Community awareness and victim support
Despite widespread awareness of the potential risks posed by cybercrime, there is no consistent understanding of the practical steps that consumers, small and medium-sized enterprises (SMEs), and other organisations must take to enhance their cyber security. There is an opportunity through the Strategy to invest further in community awareness and skills building for cyber security, including for SMEs.
As with crimes which have devastating impacts on individuals, businesses, and communities, there is scope for Government to explore opportunities to increase support available to victims of cybercrime. While preventing cyber incidents is important, it is inevitable that major attacks will continue to occur through to 2030 and beyond, and Australia should assess its overall cyber posture by viewing remediation and victim support as a key measure of security.
Investing in the cyber security ecosystem
Protective cyber security technologies have been identified as a critical technology by the Government, and cyber security is essential to the secure development and implementation of a broad range of other critical technologies. To become the most cyber secure nation by 2030, Australia must create an environment that attracts investment in cyber security and other critical technologies. There are a range of potential measures which could be explored to promote trade and investment in this space, with clear opportunities for collaboration between federal, state, and territory governments.
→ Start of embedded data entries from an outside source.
(** ** How many operations of a coordinator are in flight *)











(** X13. After one failed attempt the button is enabled again although the
    retry is still to come: a second click gets through and the coordinator
    has two operations in flight. *)
Theorem X13_second_click_during_retry (a : action) (st : AppState)
  (s : settled)
  (Hen : disabled a st = false)
  (Hin : accepted a st)
  (Hf : failing a s = true) :
  exists w,
    ui_exec (mkWorld st [] []) [Click a; Settles a 0 s; Click a] = Some w
    /\ chains w = [mkChain a 1 AwaitingTimer; mkChain a 0 AwaitingFetch]
    /\ live a w = 2%nat.
Proof.
  assert (Hgo : forall st', inputText st' = inputText st ->
                  snd (begin a st') = true).
  { intros st' Heq. apply begin_accepted.
    destruct Hin as [->|Hin]; [left; reflexivity|right; rewrite Heq; exact Hin]. }
  assert (Hen' : forall st', inputText st' = inputText st ->
                   busy a st' = false -> disabled a st' = false).
  { intros st' Heq Hb. destruct a; cbn [disabled busy] in *; try exact Hb.
    rewrite Hb, Heq. apply orb_false_iff in Hen as [_ Hen]. exact Hen. }
  cbn [ui_exec ui_step app]. rewrite Hen. cbn [step app chains log].
  pose proof (Hgo st eq_refl) as Hgo1.
  pose proof (begin_inputText a st) as Htext1.
  destruct (begin a st) as [st1 go1]. cbn [fst snd] in *. subst go1.
  cbn [List.app]. unfold chain_at. cbn [chains nth_error owner at_stage].
  rewrite action_eqb_refl. cbn [stage_eqb andb retryCount app].
  rewrite (attempt_retry a s 0 st1 Hf) by (unfold maxRetries; lia).
  cbn [schedules_retry existsb retry_delay orb set_nth log ui_exec ui_step app].
  assert (Hb2 : busy a (setBusy a false st1) = false) by (destruct a; reflexivity).
  assert (Ht2 : inputText (setBusy a false st1) = inputText st)
    by (rewrite <- Htext1; destruct a; reflexivity).
  rewrite (Hen' _ Ht2 Hb2). cbn [step app chains log].
  pose proof (Hgo _ Ht2) as Hgo2.
  destruct (begin a (setBusy a false st1)) as [st2 go2]. cbn [snd] in Hgo2.
  subst go2. eexists. split; [reflexivity|]. cbn [chains List.app].
  split; [reflexivity|]. unfold live. cbn [chains filter].
  destruct a; reflexivity.
Qed.

Lemma X13_witness :
  disabled Analyze (Samples.typed "abc") = false
  /\ accepted Analyze (Samples.typed "abc")
  /\ failing Analyze Samples.http500 = true
  /\ exists w,
       ui_exec (mkWorld (Samples.typed "abc") [] [])
               [Click Analyze; Settles Analyze 0 Samples.http500; Click Analyze]
       = Some w
       /\ live Analyze w = 2%nat.
Proof.
  assert (Hin : accepted Analyze (Samples.typed "abc"))
    by (right; vm_compute; discriminate).
  destruct (X13_second_click_during_retry Analyze (Samples.typed "abc")
              Samples.http500 eq_refl Hin eq_refl) as (w & Hw & _ & Hl).
  refine (conj eq_refl (conj Hin (conj eq_refl _))).
  exists w. exact (conj Hw Hl).
Defined.

(** ** What can be in the error slot *)

(** X15. Whatever the endpoint answers, the error slot after an invocation
    holds nothing, what it held before, or one of the two fixed messages of
    the coordinator: no status, status text or exception of a failed attempt
    ever gets into the state. *)
Theorem X15_only_fixed_messages (a : action) (script : list settled)
  (st : AppState) :
  In (error (final (invoke a script st)))
     [None; error st; Some (validation_message a); Some (failure_message a)].
Proof.
  unfold invoke.
  destruct (begin a st) as [st1 go] eqn:Hbegin.
  assert (H1 : go = false -> error st1 = Some (validation_message a)).
  { destruct a; cbn [begin] in Hbegin;
      unfold analyze_begin, summarize_begin, fact_begin in Hbegin;
      try destruct (negb (Js.truthy (JStr (Js.trim (inputText st)))));
      injection Hbegin as <- <-; intros; (reflexivity || discriminate). }
  assert (H2 : go = true -> error st1 = None \/ error st1 = error st).
  { destruct a; cbn [begin] in Hbegin;
      unfold analyze_begin, summarize_begin, fact_begin in Hbegin;
      try destruct (negb (Js.truthy (JStr (Js.trim (inputText st)))));
      injection Hbegin as <- <-; intros; try discriminate; auto. }
  destruct go.
  - destruct (error_from a script 4 st1) as [He _]; [lia|].
    cbv zeta in He. change (4 - Z.of_nat 4) with 0 in He. rewrite He.
    destruct (all_fail a 4 script); cbn [In]; [tauto|].
    destruct (H2 eq_refl) as [->| ->]; tauto.
  - cbn [final In]. rewrite (H1 eq_refl). tauto.
Qed.
(** * Electricity usage analyser: the computations of [app.py]

    A shallow embedding of the parsing, interpolation, aggregation and
    costing code of the dashboard script, and the properties its
    specification states about them.

    Conventions.
    - A pandas [Timestamp] at midnight is its day number (days since
      1970-01-01) in [Z]; [(end - start).days] is the difference and
      [start + Timedelta(days=k)] the sum.
    - A Python [float] is a value of an arithmetic [F] (class [Arith]).
      The arithmetic the script runs on is IEEE binary64, instance
      [binary64] over Rocq's primitive floats.  Exact rational
      arithmetic, instance [exact] over [Qc], is the second instance; the
      laws that hold there and fail in binary64 are the class
      [ExactArith].
    - An exception is a [Raise] in the [result] monad.
    - A data frame is the list of its rows, in row order. *)

From Stdlib Require Import Floats.
From Stdlib Require Import ZArith QArith Qcanon Ascii String Lia.
From stdpp Require Import base decidable option list list_numbers sorting strings gmap.

Close Scope Q_scope.
Close Scope Qc_scope.
Local Open Scope Z_scope.

(* ================================================================== *)
(** * Exceptions *)

Inductive exn : Type :=
  | ValueError          (* float(), strptime, NaT.strftime, OutOfBoundsDatetime *)
  | ZeroDivisionError   (* x / 0 *)
  | IndexError          (* .iloc[0] of an empty frame *)
  | AttributeError      (* .str on a column that does not hold text *)
  | TypeError.          (* range(nan) *)

Inductive result (A : Type) : Type :=
  | Ok (a : A)
  | Raise (e : exn).
Arguments Ok {A} a.
Arguments Raise {A} e.

Global Instance result_ret : MRet result := λ A a, Ok a.
Global Instance result_bind : MBind result := λ A B k m,
  match m with
  | Ok a => k a
  | Raise e => Raise e
  end.
Global Instance result_fmap : FMap result := λ A B f m,
  match m with
  | Ok a => Ok (f a)
  | Raise e => Raise e
  end.

Definition raises {A} (m : result A) : Prop :=
  match m with
  | Ok _ => False
  | Raise _ => True
  end.

Global Instance exn_eq_dec : EqDecision exn.
Proof. solve_decision. Defined.

(* ================================================================== *)
(** * Arithmetic *)

(** The operations the script and pandas apply to meter values: [+],
    [-], [*], [/], the conversion of a Python [int] operand, and the
    test [x != x] by which pandas recognises a NaN. *)
Class Arith (F : Type) : Type := {
  fzero : F;
  fadd : F → F → F;
  fsub : F → F → F;
  fmul : F → F → F;
  fdiv : F → F → F;
  of_int : Z → F;
  fis_nan : F → bool;
}.

(** [int -> float], correctly rounded ([binary_normalize] rounds to
    nearest, ties to even, and overflows to infinity). *)
Definition float_of_Z (n : Z) : float :=
  SF2Prim (binary_normalize prec emax n 0 false).

Global Instance binary64 : Arith float := {|
  fzero := PrimFloat.zero;
  fadd := PrimFloat.add;
  fsub := PrimFloat.sub;
  fmul := PrimFloat.mul;
  fdiv := PrimFloat.div;
  of_int := float_of_Z;
  fis_nan := λ x, negb (PrimFloat.eqb x x);
|}.

Global Instance exact : Arith Qc := {|
  fzero := Q2Qc 0;
  fadd := Qcplus;
  fsub := Qcminus;
  fmul := Qcmult;
  fdiv := Qcdiv;
  of_int := λ n, Q2Qc (inject_Z n);
  fis_nan := λ _, false;
|}.

(** The laws of exact arithmetic that the conservation and aggregation
    properties rest on; there is no NaN in exact arithmetic. *)
Class ExactArith (F : Type) `{Arith F} : Prop := {
  fadd_assoc : ∀ x y z : F, fadd x (fadd y z) = fadd (fadd x y) z;
  fadd_comm : ∀ x y : F, fadd x y = fadd y x;
  fadd_zero_l : ∀ x : F, fadd fzero x = x;
  of_int_0 : of_int 0 = fzero;
  of_int_succ : ∀ n : Z, of_int (n + 1) = fadd (of_int n) (of_int 1);
  fmul_zero_l : ∀ x : F, fmul fzero x = fzero;
  fmul_one_l : ∀ x : F, fmul (of_int 1) x = x;
  fmul_add_distr_r : ∀ x y z : F, fmul (fadd x y) z = fadd (fmul x z) (fmul y z);
  fmul_div_cancel : ∀ (x : F) (n : Z), n ≠ 0 → fmul (of_int n) (fdiv x (of_int n)) = x;
  fsub_add_cancel_l : ∀ x y : F, fsub (fadd x y) x = y;
  fsub_diag : ∀ x : F, fsub x x = fzero;
  fis_nan_exact : ∀ x : F, fis_nan x = false;
}.

(** Python's [x / n] for a float [x] and an int [n]. *)
Definition true_div `{Arith F} (x : F) (n : Z) : result F :=
  if decide (n = 0) then Raise ZeroDivisionError else Ok (fdiv x (of_int n)).

(** [.sum()]: accumulation from 0, in row order. *)
Definition fsum `{Arith F} (l : list F) : F := foldl fadd fzero l.

(** The same sum with Kahan compensation. *)
Definition kahan_step `{Arith F} (sc : F * F) (x : F) : F * F :=
  let y := fsub x sc.2 in
  let t := fadd sc.1 y in
  (t, fsub (fsub t sc.1) y).
Definition kahan_sum `{Arith F} (l : list F) : F :=
  (foldl kahan_step (fzero, fzero) l).1.
(** X1. On a success, [sources_used] lists the adapters whose reading was
    valid, and only them, in registration order (adapters of distinct
    names). *)
Theorem X1_sources_used (self : StockPriceEngine) (w : world) (symbol : string)
    (r : dict value) :
  NoDup (map name (sources self)) ->
  fetch_price self w symbol = Ok r ->
  is_failure r = false ->
  dict_get "sources_used" r
  = Some (VList (map name
                   (filter (fun s => is_valid_price (fetch s symbol)) (sources self)))).
Proof.
  intros Hnd. rewrite fetch_price_cases. cbv zeta.
  rewrite (source_map_distinct self symbol Hnd).
  destruct (Nat.ltb _ _); [intros [= <-]; discriminate|].
  destruct (consensus_price _) as [[price |] | e]; try discriminate;
    [|intros [= <-]; discriminate].
  destruct (confidence_score _ _ _) as [c | e]; [|discriminate].
  intros [= <-] _. rewrite success_sources_used, used_names. reflexivity.
Qed.

Lemma X1_sources_used_witness :
  dict_get "sources_used"
    (success {| now := {| toordinal := 739000; hour := 15; minute := 0;
                          second := 0; microsecond := 0 |};
                scraped_at := "2024-04-24T15:00:00+00:00" |}
       "AAPL" 3 0x1.3333333333333p-1
       [("YahooFinance", FAILED); ("Stooq", Price 3)])
  = Some (VList (map name
                   (filter (fun s => is_valid_price (fetch s "AAPL"))
                      (sources (StockPriceEngine_init (fun _ => None)
                                  (fun _ => Some 3%float)))))).
Proof.
  apply (@X1_sources_used
           (StockPriceEngine_init (fun _ => None) (fun _ => Some 3%float))
           {| now := {| toordinal := 739000; hour := 15; minute := 0;
                        second := 0; microsecond := 0 |};
              scraped_at := "2024-04-24T15:00:00+00:00" |}
           "AAPL").
  - repeat constructor; cbn; intuition discriminate.
  - vm_compute. reflexivity.
  - reflexivity.
Defined.
(** * Flash-hazard analyzer: a shallow embedding and its properties

    The development follows the source files of the analyzer:

    - [flashdetection/region_shape.py]     ([Module RegionShape]),
    - [flashdetection/red_transition_fsm.py] ([Module RedFSM]),
    - [flashdetection/danger_detection.py] ([Module Danger]),
    - [flashdetector.py]                   ([Module Detector]).

    Conventions of the embedding.

    - Python [int]s are [Z]; [//] is [Z.div] (both round towards minus
      infinity) and raises on a zero divisor.
    - Python and numpy floats are exact rationals ([Q]); rounding error is
      not modelled.  [nan] (the mean of an empty slice) is [None].  The
      viewport calculator uses [tan], [pi] and square roots and is modelled
      over the real numbers.
    - A Python [set] of [State] objects, whose hash and equality only look
      at [(name, idx)], is a finite map from [(name, idx)] to the
      coordinate list of the state's checker.  The iteration order of the
      set is the order of [map_to_list].
    - Exceptions are values of [exn]; fallible code returns [Result]. *)

From Stdlib Require Import ZArith QArith Qround Reals Lqa Lra Lia.
From stdpp Require Import gmap list.

(** ** Exceptions and the error monad *)

Inductive exn : Type :=
| InvalidSpeed        (* ValueError("speed must not exceed 5x and must be positive") *)
| NegativeDimensions  (* ValueError raised by numpy for a negative shape *)
| ZeroDivisionError
| IndexError.

Inductive Result (A : Type) : Type :=
| Ok (a : A)
| Err (e : exn).
Arguments Ok {A} a.
Arguments Err {A} e.

Definition bind {A B : Type} (m : Result A) (k : A → Result B) : Result B :=
  match m with
  | Ok a => k a
  | Err e => Err e
  end.

Notation "x ←? m ; k" := (bind m (λ x, k))
  (at level 20, m at level 100, k at level 200, only parsing).
Notation "' p ←? m ; k" := (bind m (λ x, match x with p => k end))
  (at level 20, p pattern, m at level 100, k at level 200, only parsing).

(** [for x in xs: s = body(x, s)], stopping at the first exception. *)
Fixpoint for_each {S X : Type} (xs : list X) (body : X → S → Result S)
    (s : S) : Result S :=
  match xs with
  | [] => Ok s
  | x :: xs' => s' ←? body x s; for_each xs' body s'
  end.

(** [range(n)] *)
Definition range (n : nat) : list nat := seq 0 n.

(** ** Numbers *)

Definition Qltb (a b : Q) : bool := negb (Qle_bool b a).
Definition Qabs' (a : Q) : Q := if Qle_bool 0 a then a else Qopp a.

(** [a / b] on Python ints: true division, raising on [b == 0]. *)
Definition py_truediv (a b : Z) : Result Q :=
  if (b =? 0)%Z then Err ZeroDivisionError
  else Ok (inject_Z a / inject_Z b)%Q.

(** [a // b] on Python ints. *)
Definition py_floordiv (a b : Z) : Result Z :=
  if (b =? 0)%Z then Err ZeroDivisionError else Ok (a / b)%Z.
How can Government and industry work to improve cyber security best practice knowledge and behaviours and support victims of cybercrime?
What would an effective post-incident review and consequence management model with industry involve?
What opportunities are available for Government to enhance Australia’s domestic cyber security technologies ecosystem and support the uptake of cyber security services and technologies in Australia?
How should the Strategy evolve to address the cyber security of emerging technologies and promote security-by-design in new technologies?
Implementation governance and ongoing evaluation
The Strategy will form the foundation of an evolving approach to cyber security into the future. Implementation will require strong governance and a transparent, meaningful evaluation framework to ensure the Australian Government’s vision is realised, and the Strategy is fit-for-purpose now and into the future.
How should we approach cyber security technologies future-proofing out to 2030?
Are there opportunities for Government to better use procurement as a lever to support the Australian cyber security technologies ecosystem and ensure that there is a viable path to market for Australian cyber security firms?
Designing and sustaining security in new technologies
There are a number of emerging technologies, such as quantum, communications technologies, the Internet of Things, and artificial intelligence which will significantly impact, and be impacted by, cyber security. Some of these technologies exist now. Others will rapidly develop from 2023 to 2030 and will disrupt the existing landscape of cyber security. The Strategy must be adaptable to account for changes in the strategic and technological environment in the coming years.